The subway next to me always brought me back to reality, the reality that the bridge could collapse and I would die upon hitting the East River. Neuroses aside, it made me take a breath. It made write notebooks filled with bad jokes after my run. It made me shower and hit an open mic where I often bombed, but kept getting up to eventually craft a routine and my hard work started to shut a lot of idiots up. I channeled some of my angst into an online blog on a now defunct site for comedians where I overshared and sometimes lacked humility but was never without brutal candor when it came to myself. People read it and complimented my writing. They also let me know the adult thing is overwhelming forever and it is. You just learn not to take it personally. As for the morons I thought I had the hots for, all were bullets I dodged that were dumb enough to marry women who make them miserable. Hey, we all get what we deserve.
Now here I am in a new city with new challenges. So far there is no place I have found where I can cry anonymously. Sure, there is no one on the sidewalk and that dream can become a reality, but then there’s sunshine and scenery and so much for the anonymous cry. Then I can’t anonymous cry at my house because I live with four other people. Sure, I could shut a door but then two dogs come and sit by me, forcing me to pet them and then give me doggy kisses filled with love. Then I realize it’s useless to anonymous cry because I am feeling a sensation I don’t think I ever felt in New York City……..happiness. So then I decide to scrap the anonymous crying and focus on the future that feels as bright and warm as the sunshine surrounding me.
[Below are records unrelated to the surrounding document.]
Lemma based_truncate snap g lsn : based snap g -> readable (g_wal g) -> lsn <= snap_lsn snap ->
  based snap (set_wal (TruncateBefore lsn (g_wal g)) g).
Proof using.
  intros (m0 & pre & bs & Er & [H0 Hbs Hl Hs Hv Hsy (gs & cur & Hh & Ha) Hrep] & Hc) Hrd Hlsn.
  destruct (truncate_covered lsn _ _ _ _ _ _ _ Hh Hs Ha Hc Hrd Hlsn) as (pre' & Hh' & Ha' & Hc').
  exists m0, pre', bs. split_and!; [done| |done]. constructor; try done. by exists (kept_groups lsn gs), cur.
Qed.

(** A view taken now is a base. *)
Lemma based_view snap g : based snap g -> storable (abs (g_accounts g)) ->
  based (Some (Snapshot (g_accounts g), PendingTransfers (g_accounts g), g_currentLSN g)) g.
Proof using Hids.
  intros Hb Hst. destruct (based_engine _ _ Hb) as (Hg & Hrec & Hk & Hno & H0 & Hv & Hlsn).
  destruct Hb as (_ & pre & bs & _ & [_ Hbs Hl Hs _ Hsy (gs & cur & Hh & Ha) _] & Hc).
  destruct (covers_all _ _ _ _ Hc) as [Hc' Hge].
  destruct (restore_ok (g_accounts g) (g_currentLSN g) Hg Hst ltac:(lia)) as (m0 & Er & Hg0 & Ea & Eh & Hc0).
  assert (El : g_currentLSN g = lsn_after (snap_lsn snap) bs) by congruence.
  exists m0, (pre ++ log_of (snap_lsn snap) bs), []. cbn [snap_lsn]. split; [done|]. split; [|by rewrite El].
  constructor; try done.
  - rewrite <- Hv. unfold lsn_after. cbn. lia.
  - exists gs, cur. split; [done|]. cbn [log_of]. by rewrite app_nil_r.
  - exists m0, ids0. split; [done|]. split; [done|]. rewrite <- Hk in *. by apply restored_related.
Qed.

Lemma call_step latest g c call : call_ok latest g call -> command_ok C c -> g_clock (step c g) <= C ->
  w_currentLSN (g_wal (step c g)) < 2 ^ 63 -> call_ok latest (step c g) call.
Proof using Hsize HC.
  destruct call as [a p l|l]; cbn; [|done]. intros [Hs Hb] ? ? ?. split; [done|]. intros Hl. apply based_step; auto.
Qed.

(** Once a newer base is on disk, and truncated to, the older calls are as
    good as before. *)
Lemma call_newer latest latest' g call : snap_lsn latest <= snap_lsn latest' -> call_ok latest g call -> call_ok latest' g call.
Proof using.
  destruct call as [a p l|l]; cbn; [|lia]. intros Hle [Hs Hb]. split; [done|]. intros. apply Hb. lia.
Qed.
Lemma call_truncate latest g call lsn : readable (g_wal g) -> lsn <= snap_lsn latest -> call_ok latest g call ->
  call_ok latest (set_wal (TruncateBefore lsn (g_wal g)) g) call.
Proof using.
  destruct call as [a p l|l]; cbn; [|done]. intros Hrd Hle [Hs Hb]. split; [done|]. intros Hl. apply based_truncate; [by apply Hb|done|].
  cbn. lia.
Qed.

Lemma advance_inv i nd latest : readable (g_wal (n_engine nd)) -> node_inv nd latest -> exists latest', node_inv (snap_advance i nd) latest'.
Proof using.
  intros Hrd [Hd Hb Hc Hs]. unfold snap_advance. destruct (n_calls nd !! i) as [[accs pends lsn|lsn]|] eqn:Ei; [| |by exists latest].
  - assert (Hci := Forall_lookup_1 _ _ _ _ Hc Ei). destruct Hci as [Hok Hbase].
    exists (newer_snap (accs, pends, lsn) latest).
    assert (Hle : snap_lsn latest <= snap_lsn (newer_snap (accs, pends, lsn) latest)
      /\ lsn <= snap_lsn (newer_snap (accs, pends, lsn) latest)).
    { unfold newer_snap. cbn [snd]. destruct (Z.leb_spec (snap_lsn latest) lsn); cbn; lia. }
    constructor; cbn [n_engine n_snapshots n_calls]; [by apply write_dir| | |done].
    + unfold newer_snap. cbn [snd]. destruct (Z.leb_spec (snap_lsn latest) lsn); auto.
    + apply Forall_insert; [|cbn; lia]. eapply Forall_impl; [exact Hc|]. intros call. apply call_newer. lia.
  - assert (Hci := Forall_lookup_1 _ _ _ _ Hc Ei). cbn in Hci. exists latest.
    constructor; cbn [n_engine n_snapshots n_calls]; [done|by apply based_truncate| |done].
    apply Forall_delete. eapply Forall_impl; [exact Hc|]. intros call. by apply call_truncate.
Qed.

Lemma node_step_inv c nd latest : node_inv nd latest -> node_command_ok C c nd ->
  g_clock (n_engine (node_step c nd)) <= C -> w_currentLSN (g_wal (n_engine (node_step c nd))) < 2 ^ 63 ->
  exists latest', node_inv (node_step c nd) latest'.
Proof using Hsize HC Hids.
  intros Hinv Hok Hcl Hlsn. destruct c as [c| |i]; [| |by eapply advance_inv].
  - destruct Hinv as [Hd Hb Hc Hs]. destruct (based_engine _ _ Hb) as (Hg & Hrec & Hk & _ & H0 & _).
    exists latest. cbn [node_step n_engine set_engine] in *. constructor; [done|exact (based_step latest (n_engine nd) c Hb Hok Hcl Hlsn)| |
      exact (step_storable C c _ Hg Hrec Hs Hk H0 Hcl HC Hok)].
    eapply Forall_impl; [exact Hc|]. intros call Hcall. by apply call_step.
  - destruct Hinv as [Hd Hb Hc Hs]. destruct (based_engine _ _ Hb) as (Hg & Hrec & Hk & _ & H0 & Hv & Hl).
    exists latest. cbn [node_step]. unfold snap_begin, snapshot_view. destruct (Z.leb_spec (g_currentLSN (n_engine nd)) 0); [done|].
    constructor; try done. cbn [n_calls n_engine]. apply Forall_app. split; [done|]. constructor; [|constructor].
    split; [|intros _; by eapply based_view]. destruct Hok as [Ha Hp]. split; [|done].
    apply snapshot_storable; try done. unfold is_i64. lia.
Qed.

Lemma node_run_inv cs : forall nd latest, node_inv nd latest -> node_commands_ok C cs nd ->
  g_clock (n_engine (node_run cs nd)) <= C -> w_currentLSN (g_wal (n_engine (node_run cs nd))) < 2 ^ 63 ->
  exists latest', node_inv (node_run cs nd) latest'.
Proof using Hsize HC Hids.
  induction cs as [|c cs IH]; intros nd latest Hinv Hok Hcl Hlsn; [by exists latest|].
  destruct Hok as [Hc Hcs]. cbn [node_run foldl] in *. fold (node_run cs (node_step c nd)) in *.
  destruct (node_run_mono cs (node_step c nd)). destruct (node_step_inv c nd latest Hinv Hc) as [l' Hinv']; [lia..|].
  by eapply IH.
Qed.

Lemma new_node_inv : node_inv (new_node size) None.
Proof using Hsize Hids.
  constructor; cbn [new_node n_engine n_snapshots n_calls]; [by repeat constructor| |done|].
  - destruct (fresh_consistent size now ids0) as [H0 Hbs Hl Hs Hv Hsy Hlog (r & ids & Er & Hi & Hm & Hr & Hrec & Hk & Hc & HR)]; [lia|done|].
    exists NewAccountManager, [], []. split; [done|]. split.
    + constructor; try done. exists r, ids. split; [done|]. split; [done|]. split_and!; try done.
      all: by rewrite HR.
    + constructor; first [done|lia|constructor].
  - constructor; intros id x; cbn; by rewrite lookup_fmap, lookup_empty.
Qed.
End Node.

(** Restart from a base. *)
Lemma based_restart size now maxSize ttl latest g : based size now (NewIdempotencyStore maxSize ttl) latest g ->
  readable (g_wal g) ->
  exists g' ids', NewLedger now (mkConfig [] maxSize ttl latest) (Open (w_disk (g_wal g)) size) = Ok (g', ids')
    /\ same_state (abs (g_accounts g)) (closed (g_clock g) (abs (g_accounts g'))) /\ good (g_accounts g')
    /\ CurrentLSN (g_wal g') = CurrentLSN (g_wal g).
Proof.
  intros (m0 & pre & bs & Er & [H0 Hbs Hl Hs Hv Hsy (gs & cur & Hh & Ha) (r & ids & Eh & Hids & Hrel)] & Hc) Hrd.
  pose proof Hc as [_ Hf _ _ _ _ _ _ Hm]. rewrite <- (replay_delivered now bs (snap_lsn latest)) in Eh.
  destruct (recover_past (replay_record now) _ _ _ _ _ _ _ _ _ Hh Hs Ha Hc Hrd Eh) as (w' & Ew & _ & El & _).
  unfold NewLedger, log_initial. cbn [cfg_InitialAccounts length Nat.eqb negb]. rewrite andb_false_r.
  cbn [cfg_snapshot cfg_IdempotencyMaxSize cfg_IdempotencyTTL]. rewrite Er. unfold RecoverFromSnapshot. rewrite Ew.
  do 2 eexists. split; [done|]. cbn [NewEventLoop g_accounts g_wal]. destruct Hrel as (_ & Hr & _ & _ & _ & HR).
  split; [exact HR|]. split; [done|]. pose proof (lsn_after_ge (snap_lsn latest) bs). unfold CurrentLSN, AdvanceLSNTo.
  destruct (Z.ltb_spec 0 (snap_lsn latest)); [|congruence]. rewrite (proj2 (Z.ltb_ge _ _)) by lia. congruence.
Qed.

(** ** Properties *)

(** C5. Snapshots do not lose state.  Let batches of transfers and account
    creations interleave with snapshot calls in any way - a call's view, its
    file with the clean-up, and its truncation of the log being separate steps,
    and any number of calls running at once - and stop at any point: the newest
    snapshot file with what is left of the log restarts the ledger, without an
    error, at the same LSN, with, at the old clock, the same accounts and open
    holds.  Provided the last LSN of each segment file can be read when the log
    is truncated and when it is recovered - as in segments of at most one tail
    chunk (64 KiB), or in longer ones when no payload passes for a chain of
    frames up to the end of the file: [truncate_can_remove_needed] is such a
    payload. *)
Theorem checkpointed_recovery size C cs now maxSize ttl : 161 <= size -> C < 2 ^ 63 ->
  node_commands_ok C cs (new_node size) -> let nd := node_run cs (new_node size) in
  let g := n_engine nd in
  g_clock g <= C -> CurrentLSN (g_wal g) < 2 ^ 63 -> readable (g_wal g) ->
  exists nd' ids', StartNode now [] maxSize ttl (n_snapshots nd) (Open (w_disk (g_wal g)) size) = Some (Ok (nd', ids'))
    /\ same_state (abs (CloseExpired (SetClock (g_clock g) (g_accounts (n_engine nd'))))) (abs (g_accounts g))
    /\ CurrentLSN (g_wal (n_engine nd')) = CurrentLSN (g_wal g).
Proof.
  intros Hsize HC Hok nd g Hcl Hlsn Hrd. pose proof (settled_new maxSize ttl) as Hids.
  destruct (node_run_inv size now C _ Hsize HC Hids cs _ None (new_node_inv _ now _ Hsize Hids) Hok Hcl Hlsn)
    as [latest [Hd Hb _ _]]. fold nd in Hd, Hb. fold g in Hb.
  destruct (based_restart _ _ _ _ _ _ Hb Hrd) as (g' & ids' & E & HR & Hg' & El).
  unfold StartNode. rewrite (load_latest _ _ Hd). cbn [mbind option_bind]. rewrite E. do 2 eexists. split; [done|].
  split; [|done]. cbn [n_engine].
  destruct (SetClock_ok (g_clock g) (g_accounts g') Hg') as [Hg1 A1].
  destruct (CloseExpired_loop_ok (length (m_expiry (SetClock (g_clock g) (g_accounts g')))) _ Hg1 ltac:(lia)) as [_ A2].
  unfold CloseExpired. rewrite A2, A1. destruct HR as (? & ? & ?). by split_and!.
Qed.

(** A snapshot whose file is written two batches after its view. *)
Definition demo_node_run : list node_command :=
  [Batch demo_accounts; Batch (demo_hold 1000 50); SnapBegin; Batch (Transfers 1020 [xfer 11 1 2 7 0 0]);
   Batch (Transfers 1030 [xfer 12 1 2 8 0 0]); SnapAdvance 0; SnapAdvance 0; Batch (demo_post 2000)].

Lemma demo_node_ok : node_commands_ok 3000 demo_node_run (new_node 300).
Proof.
  pose proof (demo_ok 3000 ltac:(lia)) as [H0 [H1 [H2 [H3 _]%Forall_cons]%Forall_cons]%Forall_cons]%Forall_cons.
  unfold demo_node_run. cbn [node_commands_ok node_command_ok]. split_and!; try done;
    [| |]; cycle 1;
    [by apply readable_check; vm_compute|by apply readable_check; vm_compute|].
  split_and!; [by repeat constructor|constructor; [cbn; lia|done]|cbn; lia].
Qed.

Lemma checkpointed_recovery_witness :
  let g := n_engine (node_run demo_node_run (new_node 300)) in
  exists nd' ids', StartNode 5 [] 100 100 (n_snapshots (node_run demo_node_run (new_node 300))) (Open (w_disk (g_wal g)) 300)
      = Some (Ok (nd', ids'))
    /\ same_state (abs (CloseExpired (SetClock (g_clock g) (g_accounts (n_engine nd'))))) (abs (g_accounts g))
    /\ CurrentLSN (g_wal (n_engine nd')) = CurrentLSN (g_wal g).
Proof.
  apply (checkpointed_recovery 300 3000 demo_node_run 5 100 100).
  - lia.
  - lia.
  - apply demo_node_ok.
  - vm_compute. discriminate.
  - vm_compute. reflexivity.
  - apply readable_check. vm_compute. reflexivity.
Defined.

(** A transfer whose ID and account ID spell the header of a frame that reaches
    to the end of the file. *)
Definition forged_transfer : Transfer :=
  mkTransfer (zeros 7 ++ be_bytes 8 1 ++ [x01]) (be_bytes 4 65519 ++ zeros 12) (idn 2) (FromUint64 1)
    (zeros 32) (zeros 16) 100 0 1 0 0.
Definition forged_batch : list Record := replicate 407 (transfer_record forged_transfer).

Lemma forged_ok : wf_transfer forged_transfer /\ client_batch 131072 forged_batch.
Proof.
  assert (Hw : wf_transfer forged_transfer) by (by constructor). split; [done|].
  assert (E : forged_batch = transfer_record <$> replicate 407 forged_transfer) by (by rewrite fmap_replicate).
  rewrite E. apply (records_client_batch transfer_record 144); [done|lia|lia| |rewrite length_replicate; lia].
  apply Forall_replicate. apply transfer_record_shape, Hw.
Qed.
I have gained 6 pounds since moving here, the buffet and bacon not helping. However, I feel better than I have probably ever. I had fun debuting my new one woman show, April Unwrapped, and am ready for more adventures. Driving is scary but it might also be fun. It will be a new way to see the world and if this happy thing wears off and I need an anonymous cry, the car might be a good place to do it. But as I mentioned this happy thing might stick. I did a show last night and no curse words. Maybe both happy and Las Vegas are going to stick.
Regardless, the sun is out for a short time and two doggies wanna play. While I’ve had fun talking to you, I gotta go play with my four legged friends and be HAPPY. No anonymous crying today.